I'm going to practice what I preach here and not flip out in Ian's mentions about a story decision I didn't like. I'll wait and see where things go for Lanolin. She'll be back. Fans have warmed up to her more as the Twitter hate machine has moved on to other arguments. Her recent appearance in two of the Sonic mobile games are probably a good sign that she's sticking around, too. I just can't help but worry, in the back of my head, about the toll the constant toxicity from the increasingly radicalized fandom on Twitter must be having on the creative team when I see them engaging with those arguments daily, and when it feels like the comic has become afraid of those fans.

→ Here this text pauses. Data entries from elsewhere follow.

Lemma start_up_done m l : interleaving (programs (solid_program nc) nc 0 m) l -> exec solid_act l m = solid_started m.
Proof.
  intros Hl. rewrite exec_waits.
  rewrite (phase_of_hart_0 (fun o => negb (waits o)) nc _ l [AngleX 18; AngleY 30; Print clear_screen; Go] Hnc Hl eq_refl).
  - reflexivity.
  - intros t o Ht Ho. unfold solid_program, start_up in Ho. cbn [Z.eqb] in Ho. destruct (Z.eqb_spec (Z.of_nat t) 0); [lia|].
    destruct Ho as [<-|[]]. reflexivity.
  - intros o [<-|[<-|[<-|[<-|[]]]]]; reflexivity.
Qed.
Lemma present_done l : interleaving (map (fun t => present_phase (Z.of_nat t)) (harts nc)) l -> l = [Present; NextY; NextX].
Proof.
  intros Hl. rewrite <- (phase_of_hart_0 (fun _ => true) nc _ l [Present; NextY; NextX] Hnc Hl eq_refl).
  - clear Hl. induction l as [|o l IH]; [reflexivity|]. cbn [List.filter]. now rewrite IH at 1.
  - intros t o Ht Ho. unfold present_phase in Ho. destruct (Z.eqb_spec (Z.of_nat t) 0); [lia|destruct Ho].
  - reflexivity.
Qed.
Lemma scene_done m l : scene_ok (the_scene m) -> interleaving (map (fun t => scene_phase nc (Z.of_nat t) m) (harts nc)) l ->
  exec solid_act l m = with_scene m.
Proof.
  intros Hsc Hl. unfold scene_phase in Hl.
  rewrite <- (map_map (fun t => scene_program nc (Z.of_nat t)) (map (Put _ _))) in Hl.
  apply interleaving_map_inv in Hl as (l' & -> & Hl). rewrite exec_put_mem. unfold with_scene, on_scene.
  rewrite (scene_parallel _ _ nc l' (the_scene m) Hnc Hsc); [reflexivity|]. rewrite zrange_harts, map_map. exact Hl.
Qed.
Lemma band_done m l : verts_ok (the_scene m) -> target_ok (tgt m) ->
  interleaving (map (fun t => band_phase nc (Z.of_nat t) m) (harts nc)) l -> exec solid_act l m = with_picture m.
Proof.
  intros Hv Ht Hl. unfold band_phase in Hl.
  rewrite <- (map_map (fun t => band_program nc (the_scene m) (Z.of_nat t)) (map Draw)) in Hl.
  apply interleaving_map_inv in Hl as (l' & -> & Hl). rewrite exec_draw_mem. unfold with_picture, on_target.
  rewrite (bands_parallel nc (the_scene m) l' (tgt m) Hnc Hv Ht); [reflexivity|]. rewrite zrange_harts, map_map. exact Hl.
Qed.

(** Where a run of complete phases is. *)
Definition at_phase (m0 : solid_mem) (e : Z) (m : solid_mem) : Prop :=
  e = 0 /\ m = m0 \/ exists k, let s := solid_seq m0 k in
    e = 1 + 3 * Z.of_nat k /\ m = s \/ e = 2 + 3 * Z.of_nat k /\ m = with_scene s \/
    e = 3 + 3 * Z.of_nat k /\ m = with_picture (with_scene s).

Lemma program_1 k t m : solid_program nc (1 + 3 * Z.of_nat k) t m = scene_phase nc (Z.of_nat t) m.
Proof. unfold solid_program. destruct (Z.eqb_spec (1 + 3 * Z.of_nat k) 0); [lia|]. replace ((1 + 3 * Z.of_nat k - 1) mod 3) with 0 by zlia. reflexivity. Qed.
Lemma program_2 k t m : solid_program nc (2 + 3 * Z.of_nat k) t m = band_phase nc (Z.of_nat t) m.
Proof. unfold solid_program. destruct (Z.eqb_spec (2 + 3 * Z.of_nat k) 0); [lia|]. replace ((2 + 3 * Z.of_nat k - 1) mod 3) with 1 by zlia. reflexivity. Qed.
Lemma program_3 k t m : solid_program nc (3 + 3 * Z.of_nat k) t m = present_phase (Z.of_nat t).
Proof. unfold solid_program. destruct (Z.eqb_spec (3 + 3 * Z.of_nat k) 0); [lia|]. replace ((3 + 3 * Z.of_nat k - 1) mod 3) with 2 by zlia. reflexivity. Qed.

Lemma mem_ok_started m : mem_ok m -> mem_ok (solid_started m).
Proof. exact (fun H => H). Qed.
Lemma mem_ok_scene m : mem_ok m -> mem_ok (with_scene m).
Proof. intros (H1 & H2 & H3). split; [apply exec_put_ok, H1|]. split; [apply exec_put_verts_ok, H2|exact H3]. Qed.
Lemma mem_ok_picture m : mem_ok m -> mem_ok (with_picture m).
Proof. intros (H1 & H2 & H3). split; [exact H1|]. split; [exact H2|]. apply solid_band_ok; assumption. Qed.
Lemma mem_ok_presented m : mem_ok m -> mem_ok (presented m).
Proof. exact (fun H => H). Qed.
Lemma mem_ok_seq m0 k : mem_ok m0 -> mem_ok (solid_seq m0 k).
Proof.
  intros H0. induction k as [|k IH]; [apply mem_ok_started, H0|]. unfold solid_seq in *. rewrite Nat.iter_succ.
  apply mem_ok_presented, mem_ok_picture, mem_ok_scene, IH.
Qed.

Lemma phases_at m0 e m : mem_ok m0 -> phases solid_act (solid_program nc) nc m0 e m -> at_phase m0 e m.
Proof.
  intros H0. induction 1 as [|e m l _ IH Hl]; [left; auto|]. right. destruct IH as [[-> ->]|[k IH]].
  - exists 0%nat. left. split; [reflexivity|]. apply start_up_done, Hl.
  - pose proof (mem_ok_seq m0 k H0) as Hk. cbv zeta in IH. unfold programs in Hl. destruct IH as [[-> ->]|[[-> ->]|[-> ->]]].
    + exists k. right. left. split; [lia|]. apply scene_done; [apply Hk|]. erewrite map_ext; [exact Hl|]. intros t. symmetry. apply program_1.
    + apply mem_ok_scene in Hk. exists k. right. right. split; [lia|]. apply band_done; [apply Hk|apply Hk|].
      erewrite map_ext; [exact Hl|]. intros t. symmetry. apply program_2.
    + exists (Datatypes.S k). left. split; [lia|]. rewrite (present_done l); [unfold solid_seq; rewrite Nat.iter_succ; reflexivity|].
      erewrite map_ext; [exact Hl|]. intros t. symmetry. apply program_3.
Qed.
End Phases.

(** ** What has been sent *)

(** The picture of frame [i], and the bytes after [k] frames. *)
Definition picture (m0 : solid_mem) (i : nat) : list g3d_rgb := fb (tgt (with_picture (with_scene (solid_seq m0 i)))).
Definition frames_sent (m0 : solid_mem) (k : nat) : list Z := clear_screen ++ flat_map (fun i => g3d_present (picture m0 i)) (seq 0 k).

Lemma solid_seq_S m0 k : solid_seq m0 (Datatypes.S k) = solid_frame (solid_seq m0 k).
Proof. unfold solid_seq. rewrite Nat.iter_succ. reflexivity. Qed.
Lemma sent_presented m : sent (presented m) = sent m ++ g3d_present (fb (tgt m)).
Proof. reflexivity. Qed.
Lemma sent_picture m : sent (with_picture (with_scene m)) = sent m.
Proof. reflexivity. Qed.
Lemma sent_seq m0 k : sent m0 = [] -> sent (solid_seq m0 k) = frames_sent m0 k.
Proof.
  intros H0. induction k as [|k IH]; [cbn; rewrite H0; reflexivity|]. unfold frames_sent in *. rewrite seq_S, flat_map_app, app_assoc, <- IH.
  cbn [flat_map Nat.add]. rewrite app_nil_r. rewrite solid_seq_S. unfold solid_frame. rewrite sent_presented, sent_picture. unfold picture. reflexivity.
Qed.
Lemma angles_frame m : (angle_x (solid_frame m), angle_y (solid_frame m)) = (Z.land (angle_x m + 1) 255, Z.land (angle_y m + 3) 255).
Proof.
  unfold solid_frame, presented. assert (E : forall p, angle_x p = angle_x m -> angle_y p = angle_y m ->
    (angle_x (solid_act NextX (solid_act NextY (solid_act Present p))), angle_y (solid_act NextX (solid_act NextY (solid_act Present p))))
    = (Z.land (angle_x m + 1) 255, Z.land (angle_y m + 3) 255)) by (intros p <- <-; reflexivity).
  apply E; reflexivity.
Qed.
(** Frame [k] has the angles of [Cube.frame_angles]. *)
Lemma angles_seq m0 k : (angle_x (solid_seq m0 k), angle_y (solid_seq m0 k)) = frame_angles k.
Proof. induction k as [|k IH]; [reflexivity|]. cbn [frame_angles]. rewrite <- IH, solid_seq_S. apply angles_frame. Qed.

Definition silent (o : solid_op) : Prop := match o with Put _ _ _ | Draw _ => True | _ => False end.
Lemma exec_silent l : Forall silent l -> forall m, sent (exec solid_act l m) = sent m.
Proof.
  induction 1 as [|o l Ho _ IH]; intros m; [reflexivity|]. change (exec solid_act (o :: l) m) with (exec solid_act l (solid_act o m)).
  rewrite IH. destruct o; try contradiction; reflexivity.
Qed.

Section Schedules.
Context (nc : Z) (Hnc : 0 < nc < 2 ^ 31) (m0 : solid_mem) (H0 : mem_ok m0) (Hsent : sent m0 = []).
Notation inv := (inv solid_act (solid_program nc) nc m0).

Lemma inv_sent e m l s : inv e m l s -> e = 0 /\ sent (mem s) = [] \/ exists k, e <= 3 + 3 * Z.of_nat k /\ sent (mem s) = frames_sent m0 k.
Proof.
  intros Hi. pose proof (phases_at nc (proj1 Hnc) m0 e m H0 (inv_phases _ _ _ _ _ _ _ _ Hi)) as Hat.
  rewrite (inv_mem _ _ _ _ _ _ _ _ Hi). destruct (inv_complete _ _ _ _ _ _ _ _ Hi) as [l' Hl]. destruct Hat as [[-> ->]|[k Hk]].
  - set (f := fun o => negb (waits o)).
    assert (Hf : List.filter f (l ++ l') = [AngleX 18; AngleY 30; Print clear_screen; Go]).
    { apply (phase_of_hart_0 f nc _ _ _ (proj1 Hnc) Hl eq_refl).
      - intros t o Ht Ho. unfold solid_program, start_up in Ho. cbn [Z.eqb] in Ho. destruct (Z.eqb_spec (Z.of_nat t) 0); [lia|].
        destruct Ho as [<-|[]]. reflexivity.
      - intros o [<-|[<-|[<-|[<-|[]]]]]; reflexivity. }
    rewrite List.filter_app in Hf. apply prefix_app in Hf. rewrite exec_waits. fold f. rewrite Hf.
    destruct (List.length (List.filter f l)) as [|[|[|n]]]; [left; auto|left; auto|left; auto|right; exists 0%nat].
    split; [lia|]. rewrite <- (sent_seq m0 0 Hsent). transitivity (sent m0 ++ clear_screen); [|reflexivity].
    generalize clear_screen as c. intros c. destruct n as [|n]; [reflexivity|]. rewrite firstn_all2 by (cbn; lia). reflexivity.
  - right. cbv zeta in Hk. destruct Hk as [[-> ->]|[[-> ->]|[-> ->]]].
    + exists k. split; [lia|]. rewrite exec_silent; [apply (sent_seq m0 k Hsent)|].
      apply List.Forall_forall. intros o Ho. destruct (inv_ops _ _ _ _ _ _ _ _ _ Hi Ho) as [t Ht]. rewrite program_1 in Ht.
      apply in_map_iff in Ht as (x & <- & _). exact I.
    + exists k. split; [lia|]. rewrite exec_silent; [apply (sent_seq m0 k Hsent)|].
      apply List.Forall_forall. intros o Ho. destruct (inv_ops _ _ _ _ _ _ _ _ _ Hi Ho) as [t Ht]. rewrite program_2 in Ht.
      apply in_map_iff in Ht as (x & <- & _). exact I.
    + assert (Hl3 : l ++ l' = [Present; NextY; NextX]).
      { apply (present_done nc (proj1 Hnc)). unfold programs in Hl. erewrite map_ext; [exact Hl|]. intros t. symmetry. apply program_3. }
      apply prefix_app in Hl3. rewrite Hl3. destruct (List.length l) as [|n].
      * exists k. split; [lia|]. apply (sent_seq m0 k Hsent).
      * exists (Datatypes.S k). split; [lia|]. rewrite <- (sent_seq m0 (Datatypes.S k) Hsent). rewrite solid_seq_S.
        unfold solid_frame. rewrite sent_presented. generalize (with_picture (with_scene (solid_seq m0 k))) as M. intros M.
        destruct n as [|[|n]]; [reflexivity|reflexivity|]. rewrite firstn_all2 by (cbn; lia). reflexivity.
Qed.
End Schedules.

(** ** The harts keep going *)

Section Live.
Context (nc : Z) (Hnc : 0 < nc < 2 ^ 31) (m0 : solid_mem).
Notation inv := (inv solid_act (solid_program nc) nc m0).

(** A hart that waits for [video_go] does so while hart 0 is still starting up. *)
Lemma exec_go l m : In Go l -> (forall o, In o l -> match o with AngleX _ | AngleY _ | Print _ | Go | WaitGo => True | _ => False end) ->
  video_go (exec solid_act l m) = 1.
Proof.
  intros Hin. induction l as [|o l IH] using rev_ind; intros Hall; [destruct Hin|]. rewrite exec_app. apply in_app_iff in Hin.
  pose proof (Hall o ltac:(apply in_app_iff; right; now left)) as Ho.
  destruct Hin as [Hin|[->|[]]]; [|reflexivity]. specialize (IH Hin ltac:(intros o' Ho'; apply Hall, in_app_iff; now left)).
  revert IH. generalize (exec solid_act l m) as M. intros M HM. destruct o; try contradiction; first [exact HM|reflexivity].
Qed.

Lemma solid_live e m l s : inv e m l s -> (exists t o w, work s !! t = Some (o :: w)) ->
  exists t o w, work s !! t = Some (o :: w) /\ solid_guard o (mem s) = true.
Proof.
  apply (handshake_live _ _ _ _ Hnc m0 waits Go); clear.
  - intros [] m; try discriminate; reflexivity.
  - intros e t m o Hin Hw. unfold solid_program in Hin. destruct (Z.eqb_spec e 0); [assumption|]. destruct o; try discriminate Hw.
    destruct (_ =? 0); [apply in_map_iff in Hin as (? & [=] & _)|]. destruct (_ =? 1); [apply in_map_iff in Hin as (? & [=] & _)|].
    unfold present_phase in Hin. destruct (_ =? 0); [|destruct Hin]. destruct Hin as [[=]|[[=]|[[=]|[]]]].
  - intros m o [<-|[<-|[<-|[<-|[]]]]]; reflexivity.
  - intros t m. unfold solid_program, start_up. cbn [Z.eqb]. destruct (Z.eqb_spec (Z.of_nat t) 0).
    + split; [intros _; lia|]. intros _. right. right. right. now left.
    + split; [intros [[=]|[]]|lia].
  - intros l m o Hin Hops. assert (Hv : video_go (exec solid_act l m) = 1).
    { apply exec_go; [exact Hin|]. intros o' Ho'. destruct (Hops o' Ho') as [t Ht]. unfold solid_program, start_up in Ht. cbn [Z.eqb] in Ht.
      destruct (Z.of_nat t =? 0); [destruct Ht as [<-|[<-|[<-|[<-|[]]]]]|destruct Ht as [<-|[]]]; exact I. }
    destruct o; try reflexivity. cbn [solid_guard]. rewrite Hv. reflexivity.
Qed.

But I also know that the last year of comics were a transitional phase where old plot threads were resolved to make room for what Evan has planned in the next phase of her run with this big mystery villain, which I'm very excited to see. I hope that this is simply a speed bump on the way to that, and that Evan and Ian and everyone else writing for the series have the room to tell the stories they want to tell, and that they know there are still readers willing to give those stories a chance.
I don't think they should have to hedge their bets creatively. They should be hedging their hogs.